**Your assignment:** Please output every entry below precisely as written.

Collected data
────
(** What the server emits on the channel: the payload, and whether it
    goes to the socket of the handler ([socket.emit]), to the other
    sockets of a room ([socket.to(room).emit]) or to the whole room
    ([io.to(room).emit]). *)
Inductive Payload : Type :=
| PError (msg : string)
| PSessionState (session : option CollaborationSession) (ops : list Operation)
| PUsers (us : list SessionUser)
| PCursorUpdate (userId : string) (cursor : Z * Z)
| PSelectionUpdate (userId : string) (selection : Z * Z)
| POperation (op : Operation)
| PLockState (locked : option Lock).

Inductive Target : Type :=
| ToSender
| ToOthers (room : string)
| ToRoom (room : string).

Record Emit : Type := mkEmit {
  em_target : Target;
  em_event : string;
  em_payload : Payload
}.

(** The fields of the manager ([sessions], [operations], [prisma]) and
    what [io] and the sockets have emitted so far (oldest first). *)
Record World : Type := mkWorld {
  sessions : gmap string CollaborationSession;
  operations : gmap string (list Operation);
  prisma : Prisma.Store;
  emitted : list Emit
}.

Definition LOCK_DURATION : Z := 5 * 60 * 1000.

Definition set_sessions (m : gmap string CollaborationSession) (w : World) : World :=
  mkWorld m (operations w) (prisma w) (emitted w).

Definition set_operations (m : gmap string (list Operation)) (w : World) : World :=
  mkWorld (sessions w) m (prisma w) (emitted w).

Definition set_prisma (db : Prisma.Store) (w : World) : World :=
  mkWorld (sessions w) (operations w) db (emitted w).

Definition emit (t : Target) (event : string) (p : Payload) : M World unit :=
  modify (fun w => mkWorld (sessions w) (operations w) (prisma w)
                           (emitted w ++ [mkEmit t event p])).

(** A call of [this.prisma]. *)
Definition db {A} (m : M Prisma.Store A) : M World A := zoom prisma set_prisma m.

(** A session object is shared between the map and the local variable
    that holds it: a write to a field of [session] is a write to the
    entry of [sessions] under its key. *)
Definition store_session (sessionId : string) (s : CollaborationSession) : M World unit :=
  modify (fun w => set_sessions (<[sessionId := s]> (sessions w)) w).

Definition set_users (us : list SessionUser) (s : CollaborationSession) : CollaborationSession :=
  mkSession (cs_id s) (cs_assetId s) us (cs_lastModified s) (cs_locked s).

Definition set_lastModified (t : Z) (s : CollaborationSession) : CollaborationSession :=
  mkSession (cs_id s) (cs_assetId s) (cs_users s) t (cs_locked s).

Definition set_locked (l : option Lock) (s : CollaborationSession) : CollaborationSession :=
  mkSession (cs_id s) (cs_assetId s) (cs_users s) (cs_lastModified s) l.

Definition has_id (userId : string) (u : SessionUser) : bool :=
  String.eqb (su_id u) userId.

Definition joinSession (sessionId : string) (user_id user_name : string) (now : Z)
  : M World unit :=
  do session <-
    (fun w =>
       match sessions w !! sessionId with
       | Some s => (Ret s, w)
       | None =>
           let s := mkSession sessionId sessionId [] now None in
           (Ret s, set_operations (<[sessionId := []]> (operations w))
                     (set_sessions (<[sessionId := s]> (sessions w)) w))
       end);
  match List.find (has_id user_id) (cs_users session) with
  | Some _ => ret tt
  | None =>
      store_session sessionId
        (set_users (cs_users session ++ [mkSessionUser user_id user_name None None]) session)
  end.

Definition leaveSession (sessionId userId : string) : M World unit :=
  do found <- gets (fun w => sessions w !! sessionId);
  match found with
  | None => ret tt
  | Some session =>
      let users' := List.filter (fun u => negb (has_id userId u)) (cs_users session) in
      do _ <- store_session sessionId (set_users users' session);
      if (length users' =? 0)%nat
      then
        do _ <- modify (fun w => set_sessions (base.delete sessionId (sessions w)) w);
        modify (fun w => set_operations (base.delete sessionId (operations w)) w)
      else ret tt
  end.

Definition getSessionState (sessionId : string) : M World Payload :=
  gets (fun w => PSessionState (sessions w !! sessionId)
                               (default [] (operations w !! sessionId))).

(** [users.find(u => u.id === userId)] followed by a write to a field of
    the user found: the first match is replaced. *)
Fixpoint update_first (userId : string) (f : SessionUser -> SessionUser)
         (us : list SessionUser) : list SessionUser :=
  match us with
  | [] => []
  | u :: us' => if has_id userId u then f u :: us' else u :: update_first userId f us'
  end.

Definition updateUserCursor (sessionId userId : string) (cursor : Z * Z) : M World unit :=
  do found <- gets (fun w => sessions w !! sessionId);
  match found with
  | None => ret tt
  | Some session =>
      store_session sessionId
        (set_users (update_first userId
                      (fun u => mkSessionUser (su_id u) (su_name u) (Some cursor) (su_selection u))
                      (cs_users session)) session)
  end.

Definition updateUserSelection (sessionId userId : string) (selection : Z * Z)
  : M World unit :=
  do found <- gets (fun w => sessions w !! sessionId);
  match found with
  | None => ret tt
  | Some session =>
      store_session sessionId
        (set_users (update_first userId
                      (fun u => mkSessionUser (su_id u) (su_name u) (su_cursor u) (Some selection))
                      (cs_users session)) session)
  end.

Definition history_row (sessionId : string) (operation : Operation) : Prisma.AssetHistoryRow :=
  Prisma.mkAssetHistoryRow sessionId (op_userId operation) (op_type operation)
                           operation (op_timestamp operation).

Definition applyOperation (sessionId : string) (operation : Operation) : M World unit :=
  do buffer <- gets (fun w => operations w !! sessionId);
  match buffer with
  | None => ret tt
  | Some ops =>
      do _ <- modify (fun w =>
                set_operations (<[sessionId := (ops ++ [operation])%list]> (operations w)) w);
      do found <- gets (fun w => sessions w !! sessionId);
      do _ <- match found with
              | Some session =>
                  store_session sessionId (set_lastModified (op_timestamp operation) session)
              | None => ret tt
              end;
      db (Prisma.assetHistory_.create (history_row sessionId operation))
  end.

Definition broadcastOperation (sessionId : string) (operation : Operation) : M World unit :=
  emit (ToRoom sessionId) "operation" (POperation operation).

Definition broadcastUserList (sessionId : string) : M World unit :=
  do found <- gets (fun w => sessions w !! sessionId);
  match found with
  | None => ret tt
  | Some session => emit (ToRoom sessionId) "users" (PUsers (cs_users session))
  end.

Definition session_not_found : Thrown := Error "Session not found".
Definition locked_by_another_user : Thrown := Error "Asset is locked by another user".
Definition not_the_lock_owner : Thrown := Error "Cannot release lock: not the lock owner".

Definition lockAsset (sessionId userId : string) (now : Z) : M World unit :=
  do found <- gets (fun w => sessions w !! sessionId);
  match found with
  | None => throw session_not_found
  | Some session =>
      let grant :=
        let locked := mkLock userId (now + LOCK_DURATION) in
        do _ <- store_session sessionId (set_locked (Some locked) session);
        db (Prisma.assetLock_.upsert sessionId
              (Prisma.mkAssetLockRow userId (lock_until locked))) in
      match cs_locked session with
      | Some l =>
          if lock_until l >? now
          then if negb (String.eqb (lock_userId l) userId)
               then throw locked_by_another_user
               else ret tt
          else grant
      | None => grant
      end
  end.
────
**Problem solution:**
(** What the server emits on the channel: the payload, and whether it
    goes to the socket of the handler ([socket.emit]), to the other
    sockets of a room ([socket.to(room).emit]) or to the whole room
    ([io.to(room).emit]). *)
Inductive Payload : Type :=
| PError (msg : string)
| PSessionState (session : option CollaborationSession) (ops : list Operation)
| PUsers (us : list SessionUser)
| PCursorUpdate (userId : string) (cursor : Z * Z)
| PSelectionUpdate (userId : string) (selection : Z * Z)
| POperation (op : Operation)
| PLockState (locked : option Lock).

Inductive Target : Type :=
| ToSender
| ToOthers (room : string)
| ToRoom (room : string).

Record Emit : Type := mkEmit {
  em_target : Target;
  em_event : string;
  em_payload : Payload
}.

(** The fields of the manager ([sessions], [operations], [prisma]) and
    what [io] and the sockets have emitted so far (oldest first). *)
Record World : Type := mkWorld {
  sessions : gmap string CollaborationSession;
  operations : gmap string (list Operation);
  prisma : Prisma.Store;
  emitted : list Emit
}.

Definition LOCK_DURATION : Z := 5 * 60 * 1000.

Definition set_sessions (m : gmap string CollaborationSession) (w : World) : World :=
  mkWorld m (operations w) (prisma w) (emitted w).

Definition set_operations (m : gmap string (list Operation)) (w : World) : World :=
  mkWorld (sessions w) m (prisma w) (emitted w).

Definition set_prisma (db : Prisma.Store) (w : World) : World :=
  mkWorld (sessions w) (operations w) db (emitted w).

Definition emit (t : Target) (event : string) (p : Payload) : M World unit :=
  modify (fun w => mkWorld (sessions w) (operations w) (prisma w)
                           (emitted w ++ [mkEmit t event p])).

(** A call of [this.prisma]. *)
Definition db {A} (m : M Prisma.Store A) : M World A := zoom prisma set_prisma m.

(** A session object is shared between the map and the local variable
    that holds it: a write to a field of [session] is a write to the
    entry of [sessions] under its key. *)
Definition store_session (sessionId : string) (s : CollaborationSession) : M World unit :=
  modify (fun w => set_sessions (<[sessionId := s]> (sessions w)) w).

Definition set_users (us : list SessionUser) (s : CollaborationSession) : CollaborationSession :=
  mkSession (cs_id s) (cs_assetId s) us (cs_lastModified s) (cs_locked s).

Definition set_lastModified (t : Z) (s : CollaborationSession) : CollaborationSession :=
  mkSession (cs_id s) (cs_assetId s) (cs_users s) t (cs_locked s).

Definition set_locked (l : option Lock) (s : CollaborationSession) : CollaborationSession :=
  mkSession (cs_id s) (cs_assetId s) (cs_users s) (cs_lastModified s) l.

Definition has_id (userId : string) (u : SessionUser) : bool :=
  String.eqb (su_id u) userId.

Definition joinSession (sessionId : string) (user_id user_name : string) (now : Z)
  : M World unit :=
  do session <-
    (fun w =>
       match sessions w !! sessionId with
       | Some s => (Ret s, w)
       | None =>
           let s := mkSession sessionId sessionId [] now None in
           (Ret s, set_operations (<[sessionId := []]> (operations w))
                     (set_sessions (<[sessionId := s]> (sessions w)) w))
       end);
  match List.find (has_id user_id) (cs_users session) with
  | Some _ => ret tt
  | None =>
      store_session sessionId
        (set_users (cs_users session ++ [mkSessionUser user_id user_name None None]) session)
  end.

Definition leaveSession (sessionId userId : string) : M World unit :=
  do found <- gets (fun w => sessions w !! sessionId);
  match found with
  | None => ret tt
  | Some session =>
      let users' := List.filter (fun u => negb (has_id userId u)) (cs_users session) in
      do _ <- store_session sessionId (set_users users' session);
      if (length users' =? 0)%nat
      then
        do _ <- modify (fun w => set_sessions (base.delete sessionId (sessions w)) w);
        modify (fun w => set_operations (base.delete sessionId (operations w)) w)
      else ret tt
  end.

Definition getSessionState (sessionId : string) : M World Payload :=
  gets (fun w => PSessionState (sessions w !! sessionId)
                               (default [] (operations w !! sessionId))).

(** [users.find(u => u.id === userId)] followed by a write to a field of
    the user found: the first match is replaced. *)
Fixpoint update_first (userId : string) (f : SessionUser -> SessionUser)
         (us : list SessionUser) : list SessionUser :=
  match us with
  | [] => []
  | u :: us' => if has_id userId u then f u :: us' else u :: update_first userId f us'
  end.

Definition updateUserCursor (sessionId userId : string) (cursor : Z * Z) : M World unit :=
  do found <- gets (fun w => sessions w !! sessionId);
  match found with
  | None => ret tt
  | Some session =>
      store_session sessionId
        (set_users (update_first userId
                      (fun u => mkSessionUser (su_id u) (su_name u) (Some cursor) (su_selection u))
                      (cs_users session)) session)
  end.

Definition updateUserSelection (sessionId userId : string) (selection : Z * Z)
  : M World unit :=
  do found <- gets (fun w => sessions w !! sessionId);
  match found with
  | None => ret tt
  | Some session =>
      store_session sessionId
        (set_users (update_first userId
                      (fun u => mkSessionUser (su_id u) (su_name u) (su_cursor u) (Some selection))
                      (cs_users session)) session)
  end.

Definition history_row (sessionId : string) (operation : Operation) : Prisma.AssetHistoryRow :=
  Prisma.mkAssetHistoryRow sessionId (op_userId operation) (op_type operation)
                           operation (op_timestamp operation).

Definition applyOperation (sessionId : string) (operation : Operation) : M World unit :=
  do buffer <- gets (fun w => operations w !! sessionId);
  match buffer with
  | None => ret tt
  | Some ops =>
      do _ <- modify (fun w =>
                set_operations (<[sessionId := (ops ++ [operation])%list]> (operations w)) w);
      do found <- gets (fun w => sessions w !! sessionId);
      do _ <- match found with
              | Some session =>
                  store_session sessionId (set_lastModified (op_timestamp operation) session)
              | None => ret tt
              end;
      db (Prisma.assetHistory_.create (history_row sessionId operation))
  end.

Definition broadcastOperation (sessionId : string) (operation : Operation) : M World unit :=
  emit (ToRoom sessionId) "operation" (POperation operation).

Definition broadcastUserList (sessionId : string) : M World unit :=
  do found <- gets (fun w => sessions w !! sessionId);
  match found with
  | None => ret tt
  | Some session => emit (ToRoom sessionId) "users" (PUsers (cs_users session))
  end.

Definition session_not_found : Thrown := Error "Session not found".
Definition locked_by_another_user : Thrown := Error "Asset is locked by another user".
Definition not_the_lock_owner : Thrown := Error "Cannot release lock: not the lock owner".

Definition lockAsset (sessionId userId : string) (now : Z) : M World unit :=
  do found <- gets (fun w => sessions w !! sessionId);
  match found with
  | None => throw session_not_found
  | Some session =>
      let grant :=
        let locked := mkLock userId (now + LOCK_DURATION) in
        do _ <- store_session sessionId (set_locked (Some locked) session);
        db (Prisma.assetLock_.upsert sessionId
              (Prisma.mkAssetLockRow userId (lock_until locked))) in
      match cs_locked session with
      | Some l =>
          if lock_until l >? now
          then if negb (String.eqb (lock_userId l) userId)
               then throw locked_by_another_user
               else ret tt
          else grant
      | None => grant
      end
  end.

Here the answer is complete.